Saved data entries
Lemma omp_result_witness :
  exists size out c' header parts outs,
    SZ_compress_OMP 2 sample_conf sample_data (replicate 2000 7) = Some (size, out, c') /\
    mjoin parts = sample_data /\ Z.of_nat (length parts) = 4 /\
    mapM (omp_thread 2 c' 4) (zip (seq 0 4) parts) = Some outs /\
    out = header ++ mjoin outs.*2 ++ drop (length header + length (mjoin outs.*2)) (replicate 2000 7) /\ size = 1124.
Proof.
  destruct (SZ_compress_OMP 2 sample_conf sample_data (replicate 2000 7)) as [[[size out] c'] |] eqn:E.
  - exists size, out, c'.
    destruct (omp_result sample_laws 2 sample_conf sample_data (replicate 2000 7) 20 [2] size out c')
      as (header & parts & outs & H1 & H2 & H3 & H4 & H5); [done | lia | done | done | done | | exact E |].
    + intros tid Ht. change omp_num_threads with 4 in Ht. assert (tid < 4)%nat as Hlt by lia. clear Ht E.
      do 4 (destruct tid as [| tid]; [vm_compute; repeat constructor |]). lia.
    + exists header, parts, outs. by split_and!.
  - exfalso. vm_compute in E. discriminate.
Defined.

Lemma omp_single_rows_witness :
  SZ_compress_OMP 2 (with_abs (new [3; 2]) 0) (take 6 sample_data) (replicate 2000 7) = None.
Proof.
  apply (omp_single_rows 2 (with_abs (new [3; 2]) 0) (take 6 sample_data) (replicate 2000 7) 3 [2]);
    [reflexivity | reflexivity | done | repeat constructor | simpl; lia | reflexivity | lia | vm_compute; congruence].
Defined.

End sample.

End SzOmp.
(** X15: the password check answers [success: true] exactly when the body
    holds, under [password], a string equal to the configured password;
    that password is never empty (an empty setting means [admin]), so an
    empty or absent password is never accepted; the disk is not touched. *)
Theorem password_check_is_strict (req : request) (w : world) :
  exists ok,
    verify_password req w = Eff (json (success ok)) (disk w) []
    /\ (ok = true <-> Json.get "password" (body req) = Some (Json.Str (ADMIN_PASSWORD w)))
    /\ ADMIN_PASSWORD w <> ""
    /\ (Json.get "password" (body req) = Some (Json.Str "") -> ok = false)
    /\ (Json.get "password" (body req) = None -> ok = false).
Proof.
  assert (Hne : ADMIN_PASSWORD w <> "").
  { unfold ADMIN_PASSWORD. destruct (ADMIN_PASSWORD_env w) as [v|]; [|discriminate].
    destruct (String.eqb_spec v ""); [discriminate|assumption]. }
  unfold verify_password. eexists. split; [reflexivity|].
  destruct (Json.get "password" (body req)) as [[| | |x| |]|];
    try (split; [split; [discriminate|discriminate]|]; repeat split; auto; discriminate).
  split; [|split; [exact Hne|split; [|discriminate]]].
  - split; intros H.
    + apply String.eqb_eq in H. now subst.
    + injection H as ->. apply String.eqb_refl.
  - intros [= ->]. apply String.eqb_neq. auto.
Qed.
End Requests.

Section RequestExamples.
Import App.

Lemma rejected_body_is_not_logged_witness :
  handle (fun _ => Some 400) (fun _ _ => None) compare_code_units
         (sample_request "POST" "/api/cards") (sample_world sample_disk)
  = Out server_error sample_disk [] ["bodyParser.json"; "error handler"].
Proof.
  apply (rejected_body_is_not_logged (fun _ => Some 400) (fun _ _ => None)
           compare_code_units (sample_request "POST" "/api/cards")
           (sample_world sample_disk) 400).
  reflexivity.
Defined.

Lemma served_request_stays_logged_witness :
  exists d text more layers,
    writeAccessLog (sample_request "POST" "/api/cards") (sample_world sample_disk) = Some d
    /\ Fs.readFileSync "/app/logs/access-2026-01-08.log"
         (final_disk (handle (fun _ => None) (fun _ _ => None) compare_code_units
                        (sample_request "POST" "/api/cards") (sample_world sample_disk)))
       = Some text
    /\ calls (handle (fun _ => None) (fun _ _ => None) compare_code_units
                (sample_request "POST" "/api/cards") (sample_world sample_disk))
       = Fs.AppendFileSync "/app/logs/access-2026-01-08.log" :: more
    /\ visited (handle (fun _ => None) (fun _ _ => None) compare_code_units
                  (sample_request "POST" "/api/cards") (sample_world sample_disk))
       = "bodyParser.json" :: "access log" :: layers.
Proof.
  assert (E : writeAccessLog (sample_request "POST" "/api/cards") (sample_world sample_disk)
              = Some posted_disk) by (vm_compute; reflexivity).
  destruct (served_request_stays_logged (fun _ => None) (fun _ _ => None) compare_code_units
              (sample_request "POST" "/api/cards") (sample_world sample_disk) _
              eq_refl E) as (text & more & layers & Hread & _ & Hcalls & Hvisited).
  exists posted_disk, text, more, layers. split; [exact E|]. split; [exact Hread|].
  split; [exact Hcalls|exact Hvisited].
Defined.
End RequestExamples.

(** ** The runs of [sync.js] *)

Section SyncRuns.
Import Sync.

Lemma includes_app_r (p a b : string) :
  JS.includes p b = true -> JS.includes p (a +:+ b) = true.
Proof.
  intros H. induction a as [|c a IH]; [exact H|].
  change (String c a +:+ b) with (String c (a +:+ b)).
  rewrite includes_cons, IH. apply orb_true_r.
Qed.

Lemma answered_inv (r : reply) :
  match githubRequest r with
  | Resolved _ => exists statusCode body, r = Response statusCode body /\ statusCode < 400
  | ResolvedBeyond _ =>
      exists statusCode body, r = Response statusCode body /\ statusCode < 400
  | Pending => r = Aborted
  | _ => True
  end.
Proof.
  destruct r as [m|st body|]; cbn [githubRequest]; trivial.
  destruct (Z.geb_spec st 400); [trivial|].
  cbv zeta. destruct (Json.parse _); trivial; exists st, body; split; trivial; lia.
Qed.
(** The slots of the minima list from the [min_index] of entry up to
    the [min_index] of exit: each holds the coordinates of an interior
    cell stored [-1], and the cells come in the order of the visits. *)
Lemma cextrema_minima_entries st st' :
  is_int (min_index st) → trace st = [] →
  cextrema data imax jmax min_max_length st = Some st' →
  (∀ k, 0 <= k → min_index st <= k < min_index st' →
     ∃ x y, minima_x st' !! Z.to_nat k = Some x ∧
            minima_y st' !! Z.to_nat k = Some y ∧
            interior imax jmax x y ∧
            sets jmax (trace st') x y f_minus_one) ∧
  (∀ k k' x y x' y', 0 <= k → min_index st <= k → k < k' →
     k' < min_index st' →
     minima_x st' !! Z.to_nat k = Some x →
     minima_y st' !! Z.to_nat k = Some y →
     minima_x st' !! Z.to_nat k' = Some x' →
     minima_y st' !! Z.to_nat k' = Some y' →
     scan_order x y x' y').
Proof using Hgrid Hrows Hcols.
  intros Hn Htr Hrun.
  cut (is_int (min_index st') ∧
       (∀ k, 0 <= k → min_index st <= k < min_index st' →
          ∃ x y, minima_x st' !! Z.to_nat k = Some x ∧
                 minima_y st' !! Z.to_nat k = Some y ∧
                 before 1 1 (jmax - 1) (imax - 1) 1 x y ∧
                 sets jmax (trace st') x y f_minus_one) ∧
       (∀ k k' x y x' y', 0 <= k → min_index st <= k → k < k' →
          k' < min_index st' →
          minima_x st' !! Z.to_nat k = Some x →
          minima_y st' !! Z.to_nat k = Some y →
          minima_x st' !! Z.to_nat k' = Some x' →
          minima_y st' !! Z.to_nat k' = Some y' →
          scan_order x y x' y')).
  { intros (_ & Hent & Hord). split; [|done]. intros k H0 Hk.
    destruct (Hent k H0 Hk) as (x & y & ? & ? & Hb%before_end & ?).
    exists x, y. do 2 (split; [done|]). split; [|done].
    unfold interior. lia. }
  revert Hrun.
  apply (cextrema_inv_grid data imax jmax _ Hgrid
    (λ i j s, is_int (min_index s) ∧
       (∀ k, 0 <= k → min_index st <= k < min_index s →
          ∃ x y, minima_x s !! Z.to_nat k = Some x ∧
                 minima_y s !! Z.to_nat k = Some y ∧
                 before 1 1 (jmax - 1) i j x y ∧
                 sets jmax (trace s) x y f_minus_one) ∧
       (∀ k k' x y x' y', 0 <= k → min_index st <= k → k < k' →
          k' < min_index s →
          minima_x s !! Z.to_nat k = Some x →
          minima_y s !! Z.to_nat k = Some y →
          minima_x s !! Z.to_nat k' = Some x' →
          minima_y s !! Z.to_nat k' = Some y' →
          scan_order x y x' y'))).
  - intros i s Hi (Hm & Hent & Hord). split; [done|]. split; [|done].
    intros k H0 Hk. destruct (Hent k H0 Hk) as (x & y & ? & ? & Hb & ?).
    exists x, y. do 2 (split; [done|]). split; [|done].
    by apply before_next_row.
  - simpl. split; [done|]. split; intros; lia.
  - intros i j s fmax fmin s' Hint (Hm & Hent & Hord) _ _ Hstep.
    pose proof (interior_wrap data imax jmax Hgrid i j Hint) as Hw.
    destruct (interior_int i j Hint) as [Ei Ej].
    assert (Hkeep : ∀ tr' k, 0 <= k → min_index st <= k < min_index s →
              ∃ x y, minima_x s !! Z.to_nat k = Some x ∧
                     minima_y s !! Z.to_nat k = Some y ∧
                     before 1 1 (jmax - 1) i (j + 1) x y ∧
                     sets jmax (trace s ++ tr') x y f_minus_one).
    { intros tr' k H0 Hk.
      destruct (Hent k H0 Hk) as (x & y & ? & ? & Hb & Hs).
      exists x, y. do 2 (split; [done|]). split.
      - apply before_step; [unfold interior in Hint; lia..|]. by left.
      - unfold sets in *. log_mem. }
    destruct Hstep as [? _ _ _ _|? _ _|_ _ Hkx Hky| |]; simpl.
    + rewrite Hw. split; [done|]. split; [|done]. intros k H0 Hk.
      destruct (Hkeep [Store_extrema (i * jmax + j) f_one;
                       Store_maxima_x (maxima_length s) (int_wrap i);
                       Store_maxima_y (maxima_length s) (int_wrap j)] k H0 Hk)
        as (x & y & ? & ? & ? & Hs).
      exists x, y. do 3 (split; [done|]).
      unfold sets in *. revert Hs. simpl.
      rewrite ?elem_of_app, ?elem_of_cons, ?list_elem_of_singleton. tauto.
    + rewrite Hw. split; [done|]. split; [|done]. intros k H0 Hk.
      apply (Hkeep [Store_extrema (i * jmax + j) f_one] k H0 Hk).
    + (* a new entry in slot min_index *)
      unfold slot in Hkx, Hky. rewrite Hw, Ei, Ej.
      split; [apply int_wrap_is_int|].
      destruct (int_wrap_succ _ Hm) as [->|Hneg]; [|split; intros; lia].
      split.
      * intros k H0 Hk. destruct (decide (k = min_index s)) as [->|Hne].
        -- exists i, j. rewrite !list_lookup_insert_eq by lia.
           do 2 (split; [done|]). split.
           ++ apply before_step; [unfold interior in Hint; lia..|].
              by right.
           ++ unfold sets. log_mem.
        -- rewrite !list_lookup_insert_ne by lia.
           destruct (Hkeep [Store_extrema (i * jmax + j) f_minus_one;
                            Store_minima_x (min_index s) i;
                            Store_minima_y (min_index s) j] k)
             as (x & y & ? & ? & ? & Hs); [lia|lia|].
           exists x, y. do 3 (split; [done|]).
           unfold sets in *. revert Hs. simpl.
           rewrite ?elem_of_app, ?elem_of_cons, ?list_elem_of_singleton.
           tauto.
      * intros k k' x y x' y' H0 Hlo Hlt Hk'.
        rewrite !(list_lookup_insert_ne _ _ (Z.to_nat k)) by lia.
        destruct (decide (k' = min_index s)) as [->|Hne].
        -- rewrite !list_lookup_insert_eq by lia.
           intros Hx Hy [= <-] [= <-].
           destruct (Hent k ltac:(lia) ltac:(lia))
             as (x0 & y0 & Hx0 & Hy0 & Hb & _).
           rewrite Hx in Hx0. rewrite Hy in Hy0.
           injection Hx0 as <-. injection Hy0 as <-.
           unfold before in Hb. unfold scan_order. lia.
        -- rewrite !list_lookup_insert_ne by lia. apply Hord; lia.
    + split; [done|]. split; [|done]. intros k H0 Hk.
      destruct (Hkeep [] k H0 Hk) as (x & y & ? & ? & ? & Hs).
      exists x, y. do 3 (split; [done|]). by rewrite app_nil_r in Hs.
    + split; [done|]. split; [|done]. intros k H0 Hk.
      destruct (Hkeep [] k H0 Hk) as (x & y & ? & ? & ? & Hs).
      exists x, y. do 3 (split; [done|]). by rewrite app_nil_r in Hs.
Qed.

End Entries.

(** A cell stored [-1] has a greater neighbour, no smaller one, and
    holds [-1] after the scan. *)
Lemma stored_minimum data imax jmax min_max_length st st' i j :
  grid_ok data imax jmax → trace st = [] →
  room imax jmax min_max_length st →
  cextrema data imax jmax min_max_length st = Some st' →
  interior imax jmax i j →
  sets jmax (trace st') i j f_minus_one →
  ¬ no_greater data jmax i j ∧ no_smaller data jmax i j ∧
  grid (extrema st') jmax i j = Some f_minus_one.
Proof.
  intros Hgrid Htr Hroom Hrun Hint Hset.
  pose proof (cextrema_map_events data imax jmax _ Hgrid st st' Htr Hrun)
    as Hev.
  assert (Hc : ¬ no_greater data jmax i j ∧ no_smaller data jmax i j).
  { destruct (Hev _ _ Hset) as (a & b & Hab & E & Hc).
    apply (interior_inj imax jmax) in E as [-> ->]; [|done..].
    destruct Hc as [[? _]|(_ & ? & ?)]; done. }
  destruct Hc as [Hgt Hlt]. do 2 (split; [done|]).
  apply (written_cell data imax jmax min_max_length Hgrid st); try done.
  intros w Hw. destruct (Hev _ _ Hw) as (a & b & Hab & E & Hc).
  apply (interior_inj imax jmax) in E as [-> ->]; [|done..].
  destruct Hc as [[_ ?]|(? & _)]; done.
Qed.

(** X5. The maxima list as the caller reads it: on a grid of at least
    3x3 whose coordinates are [int] values the scan returns, and every
    slot [k] below the reported [maxima_length] holds in [maxima_x],
    [maxima_y] the coordinates of an interior cell that has no strictly
    greater cell in its 3x3 block and holds [+1] in the map. *)
Theorem reported_maxima_are_maxima data imax jmax min_max_length st :
  grid_ok data imax jmax →
  outputs_ok imax jmax min_max_length st →
  imax <= INT_MAX → jmax <= INT_MAX →
  ∃ st', cextrema data imax jmax min_max_length st = Some st' ∧
    ∀ k, 0 <= k < maxima_length st' →
      ∃ x y, maxima_x st' !! Z.to_nat k = Some x ∧
             maxima_y st' !! Z.to_nat k = Some y ∧
             interior imax jmax x y ∧ no_greater data jmax x y ∧
             grid (extrema st') jmax x y = Some f_one.
Proof.
  intros Hgrid (Hroom & Hcap & Hn & Htr) Hi Hj.
  destruct (cextrema_total data imax jmax _ Hgrid Hcap st Hroom Hn)
    as [st' Hrun].
  exists st'. split; [done|]. intros k Hk.
  destruct (cextrema_maxima_entries data imax jmax _ Hgrid Hi Hj st st'
              Htr Hrun) as [Hent _].
  destruct (Hent k Hk) as (x & y & Hx & Hy & Hint & Hset).
  exists x, y. do 3 (split; [done|]).
  apply (marked_iff_no_greater data imax jmax _ st st' x y Hgrid Htr Hrun
           Hint) in Hset.
  split; [done|].
  by apply (maximum_takes_priority data imax jmax min_max_length Hgrid st).
Qed.

Lemma reported_maxima_are_maxima_witness :
  ∃ st', cextrema flat_3x4 3 4 1 (fresh 12 1) = Some st' ∧
    ∀ k, 0 <= k < maxima_length st' →
      ∃ x y, maxima_x st' !! Z.to_nat k = Some x ∧
             maxima_y st' !! Z.to_nat k = Some y ∧
             interior 3 4 x y ∧ no_greater flat_3x4 4 x y ∧
             grid (extrema st') 4 x y = Some f_one.
Proof. apply reported_maxima_are_maxima; concrete. Defined.

(** X6. The minima list as the caller reads it. The scan reports no
    count for it; its entries lie in the slots from the [min_index] of
    entry up to the [min_index] of exit. On a grid of at least 3x3
    whose coordinates are [int] values, each of these slots holds in
    [minima_x], [minima_y] the coordinates of an interior cell that has
    a strictly greater cell in its 3x3 block, no strictly smaller one,
    and holds [-1] in the map. *)
Theorem recorded_minima_are_minima data imax jmax min_max_length st :
  grid_ok data imax jmax →
  outputs_ok imax jmax min_max_length st →
  imax <= INT_MAX → jmax <= INT_MAX →
  ∃ st', cextrema data imax jmax min_max_length st = Some st' ∧
    ∀ k, 0 <= k → min_index st <= k < min_index st' →
      ∃ x y, minima_x st' !! Z.to_nat k = Some x ∧
             minima_y st' !! Z.to_nat k = Some y ∧
             interior imax jmax x y ∧
             ¬ no_greater data jmax x y ∧ no_smaller data jmax x y ∧
             grid (extrema st') jmax x y = Some f_minus_one.
Proof.
  intros Hgrid (Hroom & Hcap & Hn & Htr) Hi Hj.
  destruct (cextrema_total data imax jmax _ Hgrid Hcap st Hroom Hn)
    as [st' Hrun].
  exists st'. split; [done|]. intros k H0 Hk.
  destruct (cextrema_minima_entries data imax jmax _ Hgrid Hi Hj st st'
              Hn Htr Hrun) as [Hent _].
  destruct (Hent k H0 Hk) as (x & y & Hx & Hy & Hint & Hset).
  exists x, y. do 3 (split; [done|]).
  by apply (stored_minimum data imax jmax min_max_length st st').
Qed.

Lemma recorded_minima_are_minima_witness :
  ∃ st', cextrema pit_3x3 3 3 4 (fresh 9 4) = Some st' ∧
    ∀ k, 0 <= k → min_index (fresh 9 4) <= k < min_index st' →
      ∃ x y, minima_x st' !! Z.to_nat k = Some x ∧
             minima_y st' !! Z.to_nat k = Some y ∧
             interior 3 3 x y ∧
             ¬ no_greater pit_3x3 3 x y ∧ no_smaller pit_3x3 3 x y ∧
             grid (extrema st') 3 x y = Some f_minus_one.
Proof. apply recorded_minima_are_minima; concrete. Defined.

(** X7. Both lists are in the order of the scan: on a grid of at least
    3x3 whose coordinates are [int] values, of two entries of the maxima
    list below [maxima_length] the one in the lower slot is the cell
    visited first (row by row, left to right), and so for two entries
    of the minima list between the [min_index] of entry and of exit.
    No cell is listed twice. *)
Theorem lists_in_scan_order data imax jmax min_max_length st :
  grid_ok data imax jmax →
  outputs_ok imax jmax min_max_length st →
  imax <= INT_MAX → jmax <= INT_MAX →
  ∃ st', cextrema data imax jmax min_max_length st = Some st' ∧
    (∀ k k' x y x' y', 0 <= k → k < k' → k' < maxima_length st' →
       maxima_x st' !! Z.to_nat k = Some x →
       maxima_y st' !! Z.to_nat k = Some y →
       maxima_x st' !! Z.to_nat k' = Some x' →
       maxima_y st' !! Z.to_nat k' = Some y' →
       scan_order x y x' y') ∧
    (∀ k k' x y x' y', 0 <= k → min_index st <= k → k < k' →
       k' < min_index st' →
       minima_x st' !! Z.to_nat k = Some x →
       minima_y st' !! Z.to_nat k = Some y →
       minima_x st' !! Z.to_nat k' = Some x' →
       minima_y st' !! Z.to_nat k' = Some y' →
       scan_order x y x' y').
Proof.
  intros Hgrid (Hroom & Hcap & Hn & Htr) Hi Hj.
  destruct (cextrema_total data imax jmax _ Hgrid Hcap st Hroom Hn)
    as [st' Hrun].
  exists st'. split; [done|]. split.
  - apply (cextrema_maxima_entries data imax jmax _ Hgrid Hi Hj st st'
             Htr Hrun).
  - apply (cextrema_minima_entries data imax jmax _ Hgrid Hi Hj st st'
             Hn Htr Hrun).
Qed.
(** C4. Malformed input is rejected: the four header mappings of the
    specification decode to [None], and so does every mapping whose
    [uber-trace-id] value splits into four fields of which the span
    identifier parses to zero or one of the three identifiers parses to a
    negative number. *)
Theorem make_context_rejects_malformed :
  JaegerConst.make_context [("uber-trace-id", "1:2:3")] = Py.Ok None
  /\ JaegerConst.make_context [("uber-trace-id", "0:2:3:1")] = Py.Ok None
  /\ JaegerConst.make_context [("uber-trace-id", "g:2:3:1")] = Py.Ok None
  /\ JaegerConst.make_context [] = Py.Ok None
  /\ forall (headers : Headers) (v a b c d : string),
       Py.getitem (JaegerConst.lower_keys headers) JaegerConst.TRACE_ID_HEADER
         = Py.Ok v ->
       Py.split ":" 4 v = [a; b; c; d] ->
       (JaegerConst.to_int b = Py.Ok 0
        \/ exists n, n < 0
             /\ (JaegerConst.to_int a = Py.Ok n
                 \/ JaegerConst.to_int b = Py.Ok n
                 \/ JaegerConst.to_int c = Py.Ok n)) ->
       JaegerConst.make_context headers = Py.Ok None.
Proof.
  repeat split.
  intros headers v a b c d G E H.
  rewrite (make_context_present headers v G),
          (parse_trace_id_fields v a b c d E).
  destruct (JaegerConst.to_int a) as [t|]; simpl; [|reflexivity].
  destruct (JaegerConst.to_int b) as [s|]; simpl; [|reflexivity].
  destruct (JaegerConst.to_int c) as [p|]; simpl; [|reflexivity].
  destruct (JaegerConst.to_int d) as [f|]; simpl; [|reflexivity].
  destruct (Z.leb_spec t 0), (Z.leb_spec s 0); simpl; try reflexivity.
  destruct (Z.ltb_spec p 0); simpl; try reflexivity.
  exfalso.
  destruct H as [H | (n & Hn & [H | [H | H]])]; inversion H; subst; lia.
Qed.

**Your task:** Please print verbatim each line from the first line of the entries above to the line that contains "as (header &", inclusive, and nothing more.

**Exercise response:**
Lemma omp_result_witness :
  exists size out c' header parts outs,
    SZ_compress_OMP 2 sample_conf sample_data (replicate 2000 7) = Some (size, out, c') /\
    mjoin parts = sample_data /\ Z.of_nat (length parts) = 4 /\
    mapM (omp_thread 2 c' 4) (zip (seq 0 4) parts) = Some outs /\
    out = header ++ mjoin outs.*2 ++ drop (length header + length (mjoin outs.*2)) (replicate 2000 7) /\ size = 1124.
Proof.
  destruct (SZ_compress_OMP 2 sample_conf sample_data (replicate 2000 7)) as [[[size out] c'] |] eqn:E.
  - exists size, out, c'.
    destruct (omp_result sample_laws 2 sample_conf sample_data (replicate 2000 7) 20 [2] size out c')
      as (header & parts & outs & H1 & H2 & H3 & H4 & H5); [done | lia | done | done | done | | exact E |].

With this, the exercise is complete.